[Exercise materials]

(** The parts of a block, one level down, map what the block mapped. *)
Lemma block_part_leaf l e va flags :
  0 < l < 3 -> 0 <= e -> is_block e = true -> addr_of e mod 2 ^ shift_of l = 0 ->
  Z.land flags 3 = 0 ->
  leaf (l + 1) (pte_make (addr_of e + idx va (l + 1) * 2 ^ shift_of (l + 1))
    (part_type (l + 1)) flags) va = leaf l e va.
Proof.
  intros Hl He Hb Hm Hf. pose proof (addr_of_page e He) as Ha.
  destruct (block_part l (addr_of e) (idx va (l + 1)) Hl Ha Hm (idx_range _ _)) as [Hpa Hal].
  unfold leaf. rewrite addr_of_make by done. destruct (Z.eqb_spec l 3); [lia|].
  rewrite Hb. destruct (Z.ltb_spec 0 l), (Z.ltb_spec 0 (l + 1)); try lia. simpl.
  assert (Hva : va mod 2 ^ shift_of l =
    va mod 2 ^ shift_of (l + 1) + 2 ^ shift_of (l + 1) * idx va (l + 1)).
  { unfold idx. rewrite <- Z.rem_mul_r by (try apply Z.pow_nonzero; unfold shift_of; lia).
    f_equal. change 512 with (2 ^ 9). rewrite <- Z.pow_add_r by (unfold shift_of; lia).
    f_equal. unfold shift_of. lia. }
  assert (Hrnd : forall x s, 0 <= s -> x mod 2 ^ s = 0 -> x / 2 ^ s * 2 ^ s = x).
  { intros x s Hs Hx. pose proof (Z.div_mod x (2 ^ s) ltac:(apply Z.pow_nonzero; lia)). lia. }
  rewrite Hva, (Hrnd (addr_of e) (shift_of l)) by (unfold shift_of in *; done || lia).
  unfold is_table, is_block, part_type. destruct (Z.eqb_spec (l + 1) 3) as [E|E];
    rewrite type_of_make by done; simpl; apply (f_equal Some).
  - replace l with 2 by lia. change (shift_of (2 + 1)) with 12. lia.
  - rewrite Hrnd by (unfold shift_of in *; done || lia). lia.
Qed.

[/Exercise materials]
[Exercise materials]

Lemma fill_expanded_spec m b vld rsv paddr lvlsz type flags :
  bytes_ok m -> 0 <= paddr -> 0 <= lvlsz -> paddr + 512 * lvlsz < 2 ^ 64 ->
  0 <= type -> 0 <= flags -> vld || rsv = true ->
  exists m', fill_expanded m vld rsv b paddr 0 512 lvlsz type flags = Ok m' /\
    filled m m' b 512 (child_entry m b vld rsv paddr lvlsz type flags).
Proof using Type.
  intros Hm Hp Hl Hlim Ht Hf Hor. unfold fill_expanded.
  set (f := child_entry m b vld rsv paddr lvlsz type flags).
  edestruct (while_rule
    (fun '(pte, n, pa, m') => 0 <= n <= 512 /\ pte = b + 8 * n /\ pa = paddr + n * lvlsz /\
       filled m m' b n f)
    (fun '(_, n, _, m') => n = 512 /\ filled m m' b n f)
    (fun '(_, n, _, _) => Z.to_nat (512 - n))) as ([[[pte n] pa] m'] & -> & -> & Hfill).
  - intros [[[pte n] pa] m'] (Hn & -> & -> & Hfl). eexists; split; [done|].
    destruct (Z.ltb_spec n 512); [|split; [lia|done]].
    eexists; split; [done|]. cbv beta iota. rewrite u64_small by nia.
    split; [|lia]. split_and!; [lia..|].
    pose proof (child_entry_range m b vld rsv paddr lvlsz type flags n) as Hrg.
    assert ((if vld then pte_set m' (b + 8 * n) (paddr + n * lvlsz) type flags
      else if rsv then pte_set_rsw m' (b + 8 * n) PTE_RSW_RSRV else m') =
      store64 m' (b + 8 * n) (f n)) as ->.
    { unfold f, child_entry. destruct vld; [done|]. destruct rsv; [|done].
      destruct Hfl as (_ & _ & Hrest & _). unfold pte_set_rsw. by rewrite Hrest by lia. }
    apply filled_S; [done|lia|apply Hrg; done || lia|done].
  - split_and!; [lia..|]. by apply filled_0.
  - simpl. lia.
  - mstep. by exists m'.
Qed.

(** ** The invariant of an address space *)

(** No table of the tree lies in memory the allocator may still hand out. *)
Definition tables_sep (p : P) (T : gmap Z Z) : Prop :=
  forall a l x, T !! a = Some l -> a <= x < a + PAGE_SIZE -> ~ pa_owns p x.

[/Exercise materials]

» **Assignment**
Copy out each line of the data where the string "Hrnd" appears.

» **Answer**
  assert (Hrnd : forall x s, 0 <= s -> x mod 2 ^ s = 0 -> x / 2 ^ s * 2 ^ s = x).
  rewrite Hva, (Hrnd (addr_of e) (shift_of l)) by (unfold shift_of in *; done || lia).
  - rewrite Hrnd by (unfold shift_of in *; done || lia). lia.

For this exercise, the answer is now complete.